Brief: Return, word for word, only the lines of the data below that lie between the line with "k) as [Heq|Hr]." and the line with "[package_release.py], and the", those two lines included.

####################

Definition resolve_bool_flag (h : Host) (requirement cli_arg : option bool) (env_name : string)
    (config_val managed_val feature_flag_val : option bool) (dflt : bool) : bool * CS.ConfigSource :=
  match requirement with Some v => (v, CS.Requirement) | None =>
  match cli_arg with Some v => (v, CS.Cli) | None =>
  match env_bool h env_name with Some v => (v, CS.Env) | None =>
  match config_val with Some v => (v, CS.Config) | None =>
  match managed_val with Some v => (v, CS.ManagedConfig) | None =>
  match feature_flag_val with Some v => (v, CS.Remote) | None => (dflt, CS.Default)
  end end end end end end.

End Flags.

(** * The decision ([folder_trust.rs] of [ainxt-workspace]) *)

Module TO.
Inductive TrustOutcome : Type := Trusted | Untrusted | Prompt.
End TO.
#[export] Instance TrustOutcome_eq_dec : EqDecision TO.TrustOutcome.
Proof. solve_decision. Defined.

Module Export Gate.

Record DecideInputs : Type := MkInputs {
  store_trusted : bool;
  repo_configs : bool;
  interactive : bool;
  key_recordable : bool;
}.
Definition decide_trust (feature_enabled : bool) (i : DecideInputs) : TO.TrustOutcome :=
  if negb feature_enabled then TO.Trusted
  else if store_trusted i then TO.Trusted
  else if negb (key_recordable i) then TO.Trusted
  else if negb (repo_configs i) then TO.Trusted
  else if interactive i then TO.Prompt
  else TO.Untrusted.
(** While the sampling loop is still polling, so is the first attempt
    of [read]. *)
Lemma read_unstable_polling (self : DHT11) (input : list bool)
    (l : list event) :
  collect_input input = None -> 0 < max_tries self ->
  read self (World input l) =
  (StillPolling, World [] (l ++ request_events self)).
Proof.
  intros Hc Hm. unfold read.
  destruct (Z.to_nat (max_tries self)) as [|fuel] eqn:E; [lia|].
  rewrite read_loop_enter by lia.
  now rewrite attempt_polling by exact Hc.
Qed.

(** The retry budget used up by failed captures: [read] ends on
    lines 306 to 308. *)
Lemma read_exhausted (self : DHT11) (fails : list (list bool))
    (rest : list bool) :
  Z.of_nat (length fails) = max_tries self ->
  Forall failed_capture fails ->
  read self (World (concat fails ++ rest) []) =
  (after_loop self,
   World rest (concat (repeat (failed_attempt_events self) (length fails)))).
Proof.
  intros HN Hall. unfold read.
  rewrite read_loop_failures by (auto; lia).
  now rewrite read_loop_exit by lia.
Qed.

(** A line that stays High gives a capture without pulses. *)
Lemma idle_capture_fails : failed_capture idle_capture.
Proof.
  split; [reflexivity|]. exists Py.DHT11InvalidDataError.
  split; reflexivity.
Qed.

Lemma no_stable_run_short (l : list bool) :
  (length l < 200)%nat -> ~ stable_run l.
Proof.
  intros H (a & v & b & E). apply (f_equal (@length bool)) in E.
  rewrite !length_app, repeat_length in E. lia.
Qed.

(** C1: with every attempt failing, [read] does not return a Reading with
    status TimeoutError and does not raise the Timeout error: whatever
    [raise_error] the constructor was given, after exactly [max_tries]
    attempts the lookup of [self.raise_error] raises [AttributeError]. *)
Theorem read_exhausted_raises_AttributeError
    (pin N : Z) (interval : Py.number) (flag : bool)
    (fails : list (list bool)) (rest : list bool) :
  Z.of_nat (length fails) = N ->
  Forall failed_capture fails ->
  let self := DHT11_init pin N interval flag in
  let l := concat (repeat (failed_attempt_events self) (length fails)) in
  read self (World (concat fails ++ rest) []) =
  (Raised Py.AttributeError, World rest l) /\
  Z.of_nat (attempts l) = N.
Proof.
  intros HN Hall self l. split.
  - now rewrite (read_exhausted self fails rest HN Hall).
  - unfold l. now rewrite attempts_failed.
Qed.

Lemma read_exhausted_raises_AttributeError_witness :
  let self := DHT11_init 26 1 MIN_INTERVAL false in
  let l := concat (repeat (failed_attempt_events self) 1) in
  read self (World (idle_capture ++ []) []) =
  (Raised Py.AttributeError, World [] l) /\
  Z.of_nat (attempts l) = 1.
Proof.
  exact (read_exhausted_raises_AttributeError 26 1 MIN_INTERVAL false
           [idle_capture] [] eq_refl
           (Forall_cons _ idle_capture_fails (Forall_nil _))).
Defined.


(** C3 (as amended): when the line never stabilizes, the sampling loop
    never stops and raises nothing: after any number of polls [read] is
    still inside its first attempt, with no retry made. *)
Theorem read_unstable_line_keeps_polling
    (self : DHT11) (s : nat -> bool) (n : nat) (l : list event) :
  never_stabilizes s -> 0 < max_tries self ->
  collect_input (polls s n) = None /\
  read self (World (polls s n) l) =
  (StillPolling, World [] (l ++ request_events self)).
Proof.
  intros Hs Hm.
  assert (Hc : collect_input (polls s n) = None)
    by apply collect_input_running, Hs.
  split; [exact Hc|]. now apply read_unstable_polling.
Qed.

Lemma read_unstable_line_keeps_polling_witness :
  collect_input (polls alternating 1000) = None /\
  read example_sensor (World (polls alternating 1000) []) =
  (StillPolling, World [] ([] ++ request_events example_sensor)).
Proof.
  exact (read_unstable_line_keeps_polling example_sensor alternating 1000 []
           alternating_never_stabilizes eq_refl).
Defined.

(** C3, the claim as stated fails: on the line that changes at every poll
    no run of 200 ever occurs, and for every number of polls the call is
    still polling in its first attempt; no error was raised and nothing
    was retried. *)
Lemma alternating_line_no_timeout :
  never_stabilizes alternating /\
  forall n,
    read example_sensor (World (polls alternating n) []) =
    (StillPolling, World [] (request_events example_sensor)).
Proof.
  split; [exact alternating_never_stabilizes|]. intros n.
  apply (read_unstable_polling example_sensor (polls alternating n) []);
    [|reflexivity].
  apply collect_input_running, alternating_never_stabilizes.
Qed.

(** C4: for bytes [b0], [b1], [b2], [b3] and any candidate checksum [b4],
    the validator accepts the frame exactly when
    [b4 = (b0 + b1 + b2 + b3) mod 256]. *)
Theorem validate_checksum_accepts_iff (b0 b1 b2 b3 b4 : Z) :
  byte b0 -> byte b1 -> byte b2 -> byte b3 ->
  validate_checksum [b0; b1; b2; b3; b4] = inr true <->
  b4 = (b0 + b1 + b2 + b3) mod 256.
Proof. intros _ _ _ _. apply checksum_accepts_iff. Qed.

Lemma validate_checksum_accepts_iff_witness :
  validate_checksum [40; 2; 23; 5; 70] = inr true <->
  70 = (40 + 2 + 23 + 5) mod 256.
Proof.
  apply validate_checksum_accepts_iff; unfold byte; lia.
Defined.

(** C5: an accepted frame of five bytes gives humidity
    [frame[0] + frame[1]/10] and temperature
    [frame[2] + (frame[3] & 0x7F)/10], negated when [frame[3] & 0x80] is
    set; the frame 40, 2, 23, 5, 70 is accepted and gives 40.2 and 23.5;
    a frame with temperature bytes 25 and 0x85 gives -25.5. *)
Theorem derive_values :
  (forall b0 b1 b2 b3 b4,
      Forall byte [b0; b1; b2; b3; b4] ->
      validate_checksum [b0; b1; b2; b3; b4] = inr true ->
      derive [b0; b1; b2; b3; b4] =
      inr (Response STATUS_OK (Py.PyFloat (temperature_of b2 b3))
             (Py.PyFloat (humidity_of b0 b1)))) /\
  (validate_checksum [40; 2; 23; 5; 70] = inr true /\
   derive [40; 2; 23; 5; 70] =
   inr (Response STATUS_OK (Py.PyFloat 23.5) (Py.PyFloat 40.2))) /\
  (forall b0 b1 b4,
      validate_checksum [b0; b1; 25; 133; b4] = inr true ->
      exists r,
        derive [b0; b1; 25; 133; b4] = inr r /\
        temperature r = Py.PyFloat (-25.5)).
Proof.
  split; [|split].
  - intros b0 b1 b2 b3 b4 Hb Hok.
    rewrite derive_accepted by exact Hok.
    rewrite temperature_code_spec; [reflexivity| |];
      eapply Forall_forall; [exact Hb| |exact Hb|]; cbn; auto.
  - split; reflexivity.
  - intros b0 b1 b4 Hok. rewrite derive_accepted by exact Hok.
    eexists. split; reflexivity.
Qed.

Lemma derive_values_witness :
  derive [50; 0; 25; 133; 208] =
  inr (Response STATUS_OK (Py.PyFloat (temperature_of 25 133))
         (Py.PyFloat (humidity_of 50 0))).
Proof.
  apply (proj1 derive_values).
  - repeat constructor; unfold byte; lia.
  - reflexivity.
Defined.

Lemma pattern_bytes_are_bytes (bs : list bool) :
  Forall byte (pattern_bytes bs).
Proof.
  unfold pattern_bytes, byte.
  pose proof (byte_bounds 0 bs) as B0. cbn [skipn] in B0.
  repeat constructor; try apply byte_bounds; apply B0.
Qed.

(** C6: for 40 pulse widths that are sample counts (below [2^52], where
    the threshold of line 217 is exact), with threshold (min + max)/2, the
    decoder returns the five bytes, most significant first, of the 40
    bits that are 1 exactly where the width exceeds the threshold, in
    input order;
    so for widths that lie strictly below the threshold where a pattern
    has 0 and strictly above it where the pattern has 1, the bytes are
    those of the pattern. *)
Theorem calculate_bits_decodes (signals : list Z) :
  length signals = 40%nat ->
  forallb sample_count signals = true ->
  exists mn mx,
    is_min mn signals /\ is_max mx signals /\
    let threshold := (inject_Z (mn + mx) / 2)%Q in
    (forall w, longer_than threshold w = true <-> (threshold < inject_Z w)%Q) /\
    calculate_bits signals =
    inr (pattern_bytes (map (longer_than threshold) signals)) /\
    Forall byte (pattern_bytes (map (longer_than threshold) signals)) /\
    (forall pattern,
        Forall2 (separated threshold) signals pattern ->
        calculate_bits signals = inr (pattern_bytes pattern)).
Proof.
  intros Hlen _.
  destruct (calculate_bits_pattern signals Hlen) as (mn & mx & Hmn & Hmx & E).
  exists mn, mx. split; [exact Hmn|]. split; [exact Hmx|].
  intros threshold. split; [intros w; apply longer_than_spec|].
  split; [exact E|]. split; [apply pattern_bytes_are_bytes|].
  intros pattern Hsep. rewrite E. do 2 f_equal.
  now apply separated_pattern.
Qed.
(** ** Concrete stores and requests used in the examples *)

Module Examples.
Import PyNum Database Coupons UserBot.

(** [float(z)] for a small int. *)
Definition float_of (z : Z) : float := binary_normalize prec emax z 0 false.

(** A store with one active server whose user limit was never set
    ([add_server] stores NULL by default). *)
Definition server_without_limit : server_row :=
  mk_server 1 "Server 1" "https://panel.example" Null (Value 1).

Definition store_without_limit : db :=
  mk_db [] [server_without_limit] [] [] [].

(** Two active servers with the same limit, five orders on the first
    and three on the second. *)
Definition server_a : server_row :=
  mk_server 1 "A" "https://a.example" (Value (PyInt 100)) (Value 1).
Definition server_b : server_row :=
  mk_server 2 "B" "https://b.example" (Value (PyInt 100)) (Value 1).

Definition order_on (oid sid : Z) (uuid : string) : order_row :=
  mk_order oid 100 7 sid uuid 30000 true.

Definition store_two_servers : db :=
  mk_db [] [server_a; server_b] []
        [order_on 1 1 "u1"; order_on 2 1 "u2"; order_on 3 1 "u3";
         order_on 4 1 "u4"; order_on 5 1 "u5";
         order_on 6 2 "u6"; order_on 7 2 "u7"; order_on 8 2 "u8"]
        [].

(** A plan of 30 days and 10 GB. *)
Definition plan_30_10 : plan_row :=
  mk_plan 7 "Monthly" (PyFloat (float_of 10)) 30 30000 1 true.

Definition alice : user_row := mk_user 100 "Alice" 50000 false.
Definition bob : user_row := mk_user 200 "Bob" 0 false.

Definition shop : db := mk_db [alice; bob] [server_a] [plan_30_10] [] [].






(** A coupon whose expiry text is in neither layout. *)
Definition odd_coupon : coupon :=
  mk_coupon 5 "ODD" "fixed" 1000 None 0 (Some "31/12/2020") true.

(** A coupon that is both expired and used up. *)
Definition stale_coupon : coupon :=
  mk_coupon 6 "STALE" "fixed" 1000 (Some 1) 1 (Some "2020-01-01") true.

Definition coupon_store : db_manager :=
  mk_db_manager
    (fun code_ =>
       if String.eqb code_ "ODD" then Some [odd_coupon]
       else if String.eqb code_ "STALE" then Some [stale_coupon]
       else None)
    (fun _ _ => None).

Definition a_day_in_2024 : datetime := mk_datetime 2024 6 15 12 0 0 0.

End Examples.

(** ** Further concrete inputs *)

Module MoreExamples.
Import PyNum Database Coupons UserBot Examples.

(** Three small configuration tables; [channel_id] is both a string and
    an integer key. *)
Definition some_tables : Settings.config_tables :=
  Settings.mk_config
    [("test_subscription", Settings.IntValue 1)]
    [("test_sub_days", Settings.IntValue 1); ("channel_id", Settings.IntValue 7)]
    [("channel_id", Settings.TextValue "@news")].

(** A cache with one entry set at clock reading 1000. *)
Definition one_entry : Cache.cache string :=
  Cache.set_cached_data string "plans" "cached plans" (float_of 1000) [].
(** X7: the first line of the hierarchy that names a joint without bone
    block -- as parent or as child -- makes [parse_hierarchy] raise
    [KeyError]: the lines before it, which name defined joints only, are
    processed, and nothing is returned. *)
Theorem hierarchy_unknown_name (pre rest : list string) (raw key : string)
    (names : list string) (joints : gmap string Joint) :
  Forall (λ l, ∃ k ns, split l = k :: ns ∧ k ≠ "end"
                       ∧ ∀ n, n ∈ k :: ns → is_Some (joints !! n)) pre →
  split raw = key :: names → key ≠ "end" →
  (∃ n, n ∈ key :: names ∧ joints !! n = None) →
  hierarchy_lines (pre ++ raw :: rest) joints = Err KeyError.
Proof.
  intros Hpre Hs Hend (n & Hn & Hnone). revert joints Hpre Hnone.
  induction pre as [|l pre IH]; intros joints Hpre Hnone.
  - simpl. rewrite Hs, decide_False by done.
    destruct (joints !! key) as [P|] eqn:HP; [|done]. simpl.
    apply elem_of_cons in Hn as [->|Hn]; [congruence|].
    by rewrite (attach_all_unknown joints key n names).
  - apply Forall_cons in Hpre as [(k & ns & Hl & Hk & Hknown) Hpre].
    simpl. rewrite Hl, decide_False by done.
    destruct (Hknown k) as [P HP]; [by left|]. rewrite HP. simpl.
    destruct (attach_all_known joints k ns) as (joints' & -> & Hdom).
    { by rewrite HP. }
    { intros c Hc. apply Hknown. by right. }
    simpl. apply IH.
    + eapply Forall_impl; [exact Hpre|]. intros l' (k' & ns' & ? & ? & Hall).
      exists k', ns'. split_and!; [done..|]. intros m Hm. apply Hdom. auto.
    + apply eq_None_not_Some. rewrite Hdom. by apply eq_None_not_Some.
Qed.

End SkeletonParserFacts.

(** ** More on forward kinematics *)

Section PoseFacts.
Context {num : Numerics}.

Lemma reachable_trans (sk : gmap string Joint) (a b c : string) :
  reachable sk a b → reachable sk b c → reachable sk a c.
Proof.
  intros Hab Hbc. induction Hbc as [|x J y Hbx IH HJ Hy]; [done|].
  by eapply reachable_child.
Qed.

Lemma reachable_through (sk : gmap string Joint) (a c k : string) (J : Joint) :
  sk !! a = Some J → c ∈ children J → reachable sk c k → reachable sk a k.
Proof.
  intros HJ Hc Hck. eapply reachable_trans; [|exact Hck].
  eapply reachable_child; [constructor|done..].
Qed.

(** What a call of [set_motion] writes: a pose for every joint below
    [self], and nothing else. *)
Lemma set_motion_touches (sk : gmap string Joint) (motion : gmap string (list float64)) :
  ∀ fuel self ps ps',
    set_motion fuel sk motion self ps = Ok ps' →
    (∀ k, ps' !! k = ps !! k ∨ reachable sk self k)
    ∧ (∀ k, reachable sk self k → is_Some (ps' !! k))
    ∧ (∀ k, is_Some (ps !! k) → is_Some (ps' !! k)).
Proof.
  induction fuel as [|f IH]; intros self ps ps' Hrun;
    apply set_motion_Ok_inv in Hrun as (f' & J & pose & Hf & HJ & Hpose & Hloop);
    [discriminate|]. simplify_eq.
  set (ps1 := <[self := pose]> ps) in *.
  assert ((∀ k, ps' !! k = ps1 !! k ∨ ∃ c, c ∈ children J ∧ reachable sk c k)
          ∧ (∀ c k, c ∈ children J → reachable sk c k → is_Some (ps' !! k))
          ∧ (∀ k, is_Some (ps1 !! k) → is_Some (ps' !! k))) as (Hfoot & Hposed & Hmono).
  { refine (for_each_invariant _
      (λ seen b,
         (∀ k, b !! k = ps1 !! k ∨ ∃ c, c ∈ seen ∧ reachable sk c k)
         ∧ (∀ c k, c ∈ seen → reachable sk c k → is_Some (b !! k))
         ∧ (∀ k, is_Some (ps1 !! k) → is_Some (b !! k))) _ _ _ _ _ Hloop).
    - split_and!; [by left| |done]. intros c k Hc. by apply elem_of_nil in Hc.
    - intros seen x b b' _ (Hb1 & Hb2 & Hb3) Hx.
      destruct (IH _ _ _ Hx) as (Hx1 & Hx2 & Hx3). split_and!.
      + intros k. destruct (Hx1 k) as [Heq|Hr].
        * rewrite Heq. destruct (Hb1 k) as [?|(c & Hc & Hr)]; [by left|].
          right. exists c. split; [|done]. apply elem_of_app. by left.
        * right. exists x. split; [|done]. apply elem_of_app. right. by left.
      + intros c k [Hc|Hc%list_elem_of_singleton]%elem_of_app Hr.
        * apply Hx3. eauto.
        * subst. auto.
      + auto. }
  split_and!.
  - intros k. destruct (Hfoot k) as [Heq|(c & Hc & Hr)].
    + destruct (decide (self = k)) as [->|Hne]; [right; constructor|].
      left. rewrite Heq. unfold ps1. by rewrite lookup_insert_ne.
    + right. by eapply reachable_through.
  - intros k Hr. apply reachable_head in Hr as [->|(J' & c & HJ' & Hc & Hr)].
    + apply Hmono. unfold ps1. rewrite lookup_insert_eq. eauto.
    + simplify_eq. eauto.
  - intros k Hk. apply Hmono. unfold ps1.
    destruct (decide (self = k)) as [->|Hne].
    + rewrite lookup_insert_eq. eauto.
    + by rewrite lookup_insert_ne.
Qed.
(** * Emission Atlas: a shallow embedding of [emission_atlas.py] and
    [package_release.py], and the properties of the atlas layout, the UV
    remapping, the unpack path, the revert map and the packaging script.

    Conventions of the embedding.
    - Python [int] is [Z]. A Python [float] is a rational [Q]. The functions
      on pixel buffers, columns and clamps are first given with exact
      arithmetic ([/] is rational division, [//] the floor of the quotient,
      [int(.)] truncation toward zero); the module [Binary64] gives the UV
      arithmetic of [remap_uvs] and of the Unpack operator again with every
      operation rounded to the nearest binary64 number.
    - A raised exception is [None] in the [option] monad.
    - A [dict] is an insertion-ordered association list with unique keys.
    - Host datablocks (materials, images) are referred to by their name, which
      is the key of the host collections [bpy.data.materials] and
      [bpy.data.images]. The operators are first given on objects that own
      their mesh data, and Create Atlas and Revert again on objects that
      link to mesh datablocks, which several objects may share.
    - A text is the string of its UTF-8 bytes. *)

From Stdlib Require Import ZArith QArith Qround Qabs Qpower Lia Lqa Ascii.
From stdpp Require Import base option list strings pretty.

Local Open Scope Z_scope.

(** ** Python primitives *)

Module Py.

(** [range(n)] *)
Definition range (n : Z) : list Z := seqZ 0 n.

(** [enumerate(l)] *)
Definition enumerate {A} (l : list A) : list (Z * A) :=
  zip (seqZ 0 (Z.of_nat (length l))) l.

(** Index normalisation of a sequence of length [len]: negative indices count
    from the end, anything else out of range raises [IndexError]. *)
Definition norm_index (len k : Z) : option nat :=
  if decide (0 ≤ k < len) then Some (Z.to_nat k)
  else if decide (- len ≤ k < 0) then Some (Z.to_nat (k + len))
  else None.

(** [l[k]] *)
Definition getitem {A} (l : list A) (k : Z) : option A :=
  i ← norm_index (Z.of_nat (length l)) k; l !! i.

(** [l[k] = v] *)
Definition setitem {A} (l : list A) (k : Z) (v : A) : option (list A) :=
  i ← norm_index (Z.of_nat (length l)) k; Some (<[i := v]> l).

(** [[v] * n] *)
Definition repeat {A} (v : A) (n : Z) : list A := replicate (Z.to_nat n) v.

(** A [for] loop whose body threads a state and may raise. *)
Fixpoint for_each {X S} (xs : list X) (body : X → S → option S) (s : S)
  : option S :=
  match xs with
  | [] => Some s
  | x :: xs' => s' ← body x s; for_each xs' body s'
  end.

####################

Solution:
      + intros k. destruct (Hx1 k) as [Heq|Hr].
        * rewrite Heq. destruct (Hb1 k) as [?|(c & Hc & Hr)]; [by left|].
          right. exists c. split; [|done]. apply elem_of_app. by left.
        * right. exists x. split; [|done]. apply elem_of_app. right. by left.
      + intros c k [Hc|Hc%list_elem_of_singleton]%elem_of_app Hr.
        * apply Hx3. eauto.
        * subst. auto.
      + auto. }
  split_and!.
  - intros k. destruct (Hfoot k) as [Heq|(c & Hc & Hr)].
    + destruct (decide (self = k)) as [->|Hne]; [right; constructor|].
      left. rewrite Heq. unfold ps1. by rewrite lookup_insert_ne.
    + right. by eapply reachable_through.
  - intros k Hr. apply reachable_head in Hr as [->|(J' & c & HJ' & Hc & Hr)].
    + apply Hmono. unfold ps1. rewrite lookup_insert_eq. eauto.
    + simplify_eq. eauto.
  - intros k Hk. apply Hmono. unfold ps1.
    destruct (decide (self = k)) as [->|Hne].
    + rewrite lookup_insert_eq. eauto.
    + by rewrite lookup_insert_ne.
Qed.
(** * Emission Atlas: a shallow embedding of [emission_atlas.py] and
    [package_release.py], and the properties of the atlas layout, the UV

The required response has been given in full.